On the other hand, the top center friends box, with just the icons, is heavily influenced by people I message privately. It also tends to preferentially display those who have most recently posted anything to me, and by who is online/available to chat at any given moment.
Again though there are a few people who display there repeatedly, who I have compatively little interaction with - most of them are not in the top 25 of my actual friends list. And three of them, of them, I know for a fact are often on Facebook, read what I post, and look at my pictures (because they mention things I’ve put on FB IRL all the time!).
So IMO, it’s plausible that simply viewing my content contributes to certain friends being displayed on my profile/high on my List. Which is… intriguing.
I’m testing part of this theory by picking two random friends to ‘creep on’ - clicking through to their profile and content daily at least. If my level of interest in them as determined by views is a major factor, they should move up in popularity in my friends list at least…
Thanks for your insights! I’m interested in hearing more about what you learn.
Slightly off topic, but the “people you may know” seems to have a couple of different iterations, presumably delivered randomly:
According to Facebook, number 2 is not meant to be true, but I proved it to myself accidentally last week by setting up a fake account and then viewing my real account. Within a day, the fake account, which has no friends and absolutely no connection whatsoever to my real one, was showing up in the “people you may know” box. (This also explains why my ex girlfriend started showing up there before I blocked her.)
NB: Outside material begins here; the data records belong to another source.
(** Replacing a segment by a sorted rearrangement of it. *)
Lemma replace_seg xs lo hi M :
  0 ≤ lo → lo ≤ hi + 1 → hi < len xs → M ≡ₚ seg xs lo hi → Sorted Z.le M →
  reorder lo hi xs (take (Z.to_nat lo) xs ++ M ++ drop (Z.to_nat (hi + 1)) xs) ∧
  sorted_on (take (Z.to_nat lo) xs ++ M ++ drop (Z.to_nat (hi + 1)) xs) lo hi.
Proof.
  intros H1 H2 H3 Hp Hs.
  assert (len (take (Z.to_nat lo) xs) = lo) as Et by (unfold len in *; rewrite length_take; lia).
  assert (len M = hi - lo + 1) as Em by (rewrite -(len_seg xs lo hi) //; unfold len; by rewrite Hp).
  split; [split|].
  - rewrite {3}(split_seg xs lo hi) //. by rewrite Hp.
  - intros k Hk Ho. rewrite {3}(split_seg xs lo hi) //. unfold get.
    rewrite !list_lookup_total_alt. f_equal.
    assert (length M = length (seg xs lo hi)) as El by (by rewrite Hp).
    unfold len in *. destruct (decide (k < lo)).
    + rewrite !lookup_app_l; [done|lia..].
    + rewrite !lookup_app_r; [|lia..]. by rewrite El.
  - intros a b Ha Hab Hb. rewrite !get_app_mid; [|lia..]. rewrite Et.
    apply Sorted_StronglySorted in Hs; [|apply _].
    assert (∀ ys, StronglySorted Z.le ys → sorted_on ys 0 (len ys - 1)) as Hss.
    { clear. unfold sorted_on, len. intros ys H. induction H as [|y ys H IH Hy]; intros a b Ha Hab Hb.
      - simpl in Hb. lia.
      - unfold get in *. destruct (decide (a = 0)) as [->|].
        + destruct (decide (b = 0)) as [->|]; [lia|]. simpl.
          rewrite Forall_lookup in Hy. replace (Z.to_nat b) with (S (Z.to_nat (b - 1))) by lia. simpl.
          apply (Hy (Z.to_nat (b - 1))). apply list_lookup_lookup_total_lt. simpl in Hb. lia.
        + specialize (IH (a - 1) (b - 1)). simpl in *.
          replace (Z.to_nat a) with (S (Z.to_nat (a - 1))) by lia.
          replace (Z.to_nat b) with (S (Z.to_nat (b - 1))) by lia. apply IH; lia. }
    apply Hss; [done|lia..].
Qed.

Section merge.
Context (mf : bool) (X : Z → Prop).

(** The buffer holds the segment [lo .. hi] of [ys]. *)
Definition holds (ts : list (option Z)) (ys : list Z) (lo hi : Z) : Prop :=
  ∀ k, lo ≤ k ≤ hi → ts !! Z.to_nat k = Some (Some (get ys k)).

Definition buffer (t : positive) (ts : list (option Z)) : hpropI obj := t ↦ OArr ts.

Lemma wp_buffer_get t ts ys lo hi i (Q : Z → list ev → hpropI obj) :
  holds ts ys lo hi → 0 ≤ lo → lo ≤ i ≤ hi → buffer t ts -∗
  (buffer t ts -∗ Q (get ys i) []) -∗ wp mf X (arr_get (Some t) i) Q.
Proof.
  intros Hh Hlo Hi. iIntros "H HQ". unfold arr_get, buffer. do 2 wp_step.
  destruct (Z.ltb_spec i 0); [lia|]. rewrite (Hh i Hi). wp_step. by iApply "HQ".
Qed.

Lemma wp_buffer_set t ts i v (Q : unit → list ev → hpropI obj) :
  0 ≤ i < Z.of_nat (length ts) → buffer t ts -∗
  (buffer t (<[Z.to_nat i := Some v]> ts) -∗ Q tt []) -∗ wp mf X (arr_set (Some t) i v) Q.
Proof.
  intros Hi. iIntros "H HQ". unfold arr_set, buffer. do 2 wp_step.
  destruct (Z.leb_spec 0 i), (Z.ltb_spec i (Z.of_nat (length ts))); try lia. simpl.
  wp_step. by iApply "HQ".
Qed.

(** Writing the next element of the output: [k] elements are written, [B] is what the
    output has still to overwrite. *)
Lemma wp_output p P b B C k v (Q : unit → list ev → hpropI obj) :
  len P = k → arr p (P ++ (b :: B) ++ C) -∗
  (arr p ((P ++ [v]) ++ B ++ C) -∗ Q tt []) -∗ wp mf X (arr_set (Some p) k v) Q.
Proof.
  intros <-. iIntros "H HQ".
  iApply (wp_arr_set with "H"); [unfold len; rewrite !length_app; simpl; lia|].
  unfold set, len. rewrite Nat2Z.id insert_app_r_alt // Nat.sub_diag /= -app_assoc. done.
Qed.

Lemma wp_merge_heads p t ts ys lo mid hi n i j k P B C (Q : Z * Z * Z → list ev → hpropI obj) :
  holds ts ys lo hi → 0 ≤ lo → hi < len ys → lo ≤ i ≤ mid + 1 → mid + 1 ≤ j ≤ hi + 1 → mid < hi →
  len P = k → len B = (mid + 1 - i) + (hi + 1 - j) →
  (Z.to_nat ((mid + 1 - i) + (hi + 1 - j)) < n)%nat →
  arr p (P ++ B ++ C) -∗ buffer t ts -∗
  (∀ i' j' k' P' B', ⌈lo ≤ i' ≤ mid + 1⌉ -∗ ⌈mid + 1 ≤ j' ≤ hi + 1⌉ -∗ ⌈len P' = k'⌉ -∗
     ⌈(len B' = (mid + 1 - i') + (hi + 1 - j'))%Z⌉ -∗
     ⌈P' ++ seg ys i' mid ++ seg ys j' hi =
        P ++ list_merge Z.le (seg ys i mid) (seg ys j hi)⌉ -∗
     arr p (P' ++ B' ++ C) -∗ buffer t ts -∗ Q (i', j', k') []) -∗
  wp mf X (merge_heads (Some p) (Some t) mid hi n (i, j, k)) Q.
Proof.
  intros Hh Hlo Hhi. revert i j k P B. induction n as [|n IH]; intros i j k P B Hi Hj Hm HP HB Hn; [lia|].
  iIntros "H Ht HQ". unfold merge_heads. iApply wp_loop.
  destruct (Z.leb_spec i mid) as [Him|Him], (Z.leb_spec j hi) as [Hjh|Hjh]; cbn [andb].
  - wp_step. iApply (wp_buffer_get with "Ht"); [done|done|lia|]. iIntros "Ht".
    wp_step. iApply (wp_buffer_get with "Ht"); [done|done|lia|]. iIntros "Ht".
    destruct B as [|b B]; [unfold len in HB; simpl in HB; lia|].
    rewrite (seg_cons ys i mid); [|lia..]. rewrite (seg_cons ys j hi); [|lia..].
    assert (∀ v, len (P ++ [v]) = k + 1) as HP'.
    { intros v. unfold len in *. rewrite length_app. simpl. lia. }
    assert (len B = (mid + 1 - i) + (hi + 1 - j) - 1) as HB' by (unfold len in *; simpl in *; lia).
    destruct (Z.leb_spec (get ys i) (get ys j)) as [Hle|Hgt].
    + wp_step. iApply (wp_output with "H"); [done|]. iIntros "H". wp_step.
      iApply (IH with "H Ht"); [lia|lia|lia|done|lia|lia|]. iIntros (i' j' k' P' B') "% % % % %E H Ht".
      iApply ("HQ" with "[] [] [] [] [] H Ht"); try done. iPureIntro.
      rewrite E (seg_cons ys j hi); [|lia..]. simpl. rewrite -app_assoc /=.
      rewrite decide_True //.
    + wp_step. iApply (wp_output with "H"); [done|]. iIntros "H". wp_step.
      iApply (IH with "H Ht"); [lia|lia|lia|done|lia|lia|]. iIntros (i' j' k' P' B') "% % % % %E H Ht".
      iApply ("HQ" with "[] [] [] [] [] H Ht"); try done. iPureIntro.
      rewrite E (seg_cons ys i mid); [|lia..]. simpl. rewrite -app_assoc /=.
      rewrite decide_False //; lia.
  - wp_step. iApply ("HQ" $! i j k P B with "[] [] [] [] [] H Ht"); try done. iPureIntro.
    rewrite (seg_nil ys j hi); [|lia]. rewrite app_nil_r. by destruct (seg ys i mid).
  - wp_step. iApply ("HQ" $! i j k P B with "[] [] [] [] [] H Ht"); try done. iPureIntro.
    rewrite (seg_nil ys i mid); [|lia]. by destruct (seg ys j hi).
  - wp_step. iApply ("HQ" $! i j k P B with "[] [] [] [] [] H Ht"); try done. iPureIntro.
    rewrite (seg_nil ys i mid); [|lia]. by destruct (seg ys j hi).
Qed.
They might have triggered on your IP address. If you repeatedly come in on the same IP, it’s a reasonable guess you share an internet connection and know that person.
It’s a reasonable theory, but I connect via 3G, and my IP address not only changes every couple of hours, but those IP blocks are shared with tens of thousands of other people. Yet I only find the one fake account I created as well as (in the past) an ex girlfriend. Seems fishy to me.
What e-mail did you use to create the fake account?
A spam-ridden hotmail account I use only for signing up to things and I haven’t used in earnest for more than ten years. I didn’t link it to Facebook via ‘friend finder’, nor have I ever linked my primary Gmail account to Facebook.
Something else weird happened on my real FB account last night: I got three email notifications saying “[Person who hasn’t used Facebook for one year] updated their status to ‘[The status I posted on St. Patrick’s Day]’”. Three different people, none of whom has updated their account since April 2011 and none of whom I have ever actually interacted with on Facebook, let alone having asked for email notifications about. The notifications, which were email-only and not noted on FB, used the exact words of my status, which was absolutely unique, and which they definitely haven’t actually posted.
My password is an astonishingly long one with lots of odd characters and I’d describe it with a fair degree of confidence as essentially uncrackable, so I’m pretty confident my account hasn’t been compromised.
Very odd, and the first glitch I’ve ever seen coming from the system.